### WHAT YOU WILL DO
Only the lines from the one containing "(Err RNotNull, db1)" to the end of the records belong in the output; print them exactly.

[Collected data entries]
┌──
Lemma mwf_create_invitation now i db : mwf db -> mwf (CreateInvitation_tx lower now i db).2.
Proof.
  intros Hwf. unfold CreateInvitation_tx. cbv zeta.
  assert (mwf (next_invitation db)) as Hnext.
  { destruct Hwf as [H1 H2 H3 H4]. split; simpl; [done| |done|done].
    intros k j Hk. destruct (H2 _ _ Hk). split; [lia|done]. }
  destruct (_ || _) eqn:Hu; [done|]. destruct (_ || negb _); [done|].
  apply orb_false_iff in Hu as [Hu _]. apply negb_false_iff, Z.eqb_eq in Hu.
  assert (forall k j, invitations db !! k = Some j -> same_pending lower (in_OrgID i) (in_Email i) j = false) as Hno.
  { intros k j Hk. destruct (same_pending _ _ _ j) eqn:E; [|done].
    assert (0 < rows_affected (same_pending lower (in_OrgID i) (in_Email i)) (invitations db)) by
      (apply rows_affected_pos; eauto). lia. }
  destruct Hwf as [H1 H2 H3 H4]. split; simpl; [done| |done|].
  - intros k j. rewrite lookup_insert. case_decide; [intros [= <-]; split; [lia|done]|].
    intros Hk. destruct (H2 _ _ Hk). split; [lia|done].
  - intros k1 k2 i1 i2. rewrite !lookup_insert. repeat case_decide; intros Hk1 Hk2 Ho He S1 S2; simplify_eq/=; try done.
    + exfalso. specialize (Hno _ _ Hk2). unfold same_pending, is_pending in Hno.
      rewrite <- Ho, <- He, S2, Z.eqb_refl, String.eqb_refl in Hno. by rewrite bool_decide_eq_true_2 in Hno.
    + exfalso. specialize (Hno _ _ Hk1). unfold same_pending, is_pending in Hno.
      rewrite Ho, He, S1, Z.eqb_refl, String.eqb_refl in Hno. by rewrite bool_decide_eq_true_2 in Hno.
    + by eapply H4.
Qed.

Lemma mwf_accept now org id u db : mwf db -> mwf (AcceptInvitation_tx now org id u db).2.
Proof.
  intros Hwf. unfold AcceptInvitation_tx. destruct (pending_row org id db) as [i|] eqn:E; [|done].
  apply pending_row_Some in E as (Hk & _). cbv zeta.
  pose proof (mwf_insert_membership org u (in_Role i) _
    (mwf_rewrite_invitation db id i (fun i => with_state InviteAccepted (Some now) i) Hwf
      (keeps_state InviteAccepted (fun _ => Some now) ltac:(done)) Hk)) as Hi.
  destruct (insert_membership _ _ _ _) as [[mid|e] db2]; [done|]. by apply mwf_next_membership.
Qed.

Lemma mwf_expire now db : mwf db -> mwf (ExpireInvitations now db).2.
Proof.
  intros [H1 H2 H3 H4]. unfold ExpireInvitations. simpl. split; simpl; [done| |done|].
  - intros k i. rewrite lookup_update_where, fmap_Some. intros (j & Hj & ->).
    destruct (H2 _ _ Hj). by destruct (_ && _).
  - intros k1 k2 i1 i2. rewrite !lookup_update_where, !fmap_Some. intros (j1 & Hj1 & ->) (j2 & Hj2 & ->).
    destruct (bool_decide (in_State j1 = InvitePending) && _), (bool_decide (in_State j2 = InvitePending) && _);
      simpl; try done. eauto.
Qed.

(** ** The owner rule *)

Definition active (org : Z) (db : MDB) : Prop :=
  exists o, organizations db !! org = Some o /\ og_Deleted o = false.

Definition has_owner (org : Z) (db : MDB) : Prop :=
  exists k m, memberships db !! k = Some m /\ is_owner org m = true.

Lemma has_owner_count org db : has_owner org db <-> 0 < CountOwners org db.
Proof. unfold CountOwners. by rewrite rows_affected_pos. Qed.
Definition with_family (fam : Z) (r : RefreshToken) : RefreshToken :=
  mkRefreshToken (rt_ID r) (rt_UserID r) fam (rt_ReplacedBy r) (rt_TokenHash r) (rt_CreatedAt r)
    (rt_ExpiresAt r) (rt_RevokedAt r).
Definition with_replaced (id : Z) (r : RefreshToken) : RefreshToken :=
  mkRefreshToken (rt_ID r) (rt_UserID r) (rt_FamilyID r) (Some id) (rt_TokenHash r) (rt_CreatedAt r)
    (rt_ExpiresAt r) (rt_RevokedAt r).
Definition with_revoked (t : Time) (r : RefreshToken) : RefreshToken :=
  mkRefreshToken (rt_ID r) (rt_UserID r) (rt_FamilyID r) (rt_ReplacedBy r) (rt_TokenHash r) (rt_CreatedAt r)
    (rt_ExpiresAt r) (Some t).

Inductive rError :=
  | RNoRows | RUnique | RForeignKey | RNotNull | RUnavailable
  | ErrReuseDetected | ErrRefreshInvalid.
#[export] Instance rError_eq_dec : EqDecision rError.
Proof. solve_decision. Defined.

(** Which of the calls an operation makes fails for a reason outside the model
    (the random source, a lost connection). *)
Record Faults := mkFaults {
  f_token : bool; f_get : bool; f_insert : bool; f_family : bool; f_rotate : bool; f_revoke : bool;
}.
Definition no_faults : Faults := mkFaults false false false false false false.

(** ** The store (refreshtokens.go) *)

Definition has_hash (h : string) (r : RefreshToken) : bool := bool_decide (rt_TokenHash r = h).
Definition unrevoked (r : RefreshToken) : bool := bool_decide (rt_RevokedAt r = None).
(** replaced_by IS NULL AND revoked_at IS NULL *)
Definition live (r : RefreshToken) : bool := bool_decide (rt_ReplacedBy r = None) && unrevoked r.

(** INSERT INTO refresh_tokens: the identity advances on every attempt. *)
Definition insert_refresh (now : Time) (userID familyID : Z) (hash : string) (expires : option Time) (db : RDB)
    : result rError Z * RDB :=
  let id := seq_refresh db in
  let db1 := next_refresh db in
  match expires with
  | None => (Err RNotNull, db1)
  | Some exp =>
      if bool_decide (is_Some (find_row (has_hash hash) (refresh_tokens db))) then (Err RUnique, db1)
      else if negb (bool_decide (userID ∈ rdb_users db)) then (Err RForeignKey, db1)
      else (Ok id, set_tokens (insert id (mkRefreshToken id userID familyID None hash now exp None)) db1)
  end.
└──
### ANSWER TO THE EXERCISE
  | None => (Err RNotNull, db1)
  | Some exp =>
      if bool_decide (is_Some (find_row (has_hash hash) (refresh_tokens db))) then (Err RUnique, db1)
      else if negb (bool_decide (userID ∈ rdb_users db)) then (Err RForeignKey, db1)
      else (Ok id, set_tokens (insert id (mkRefreshToken id userID familyID None hash now exp None)) db1)
  end.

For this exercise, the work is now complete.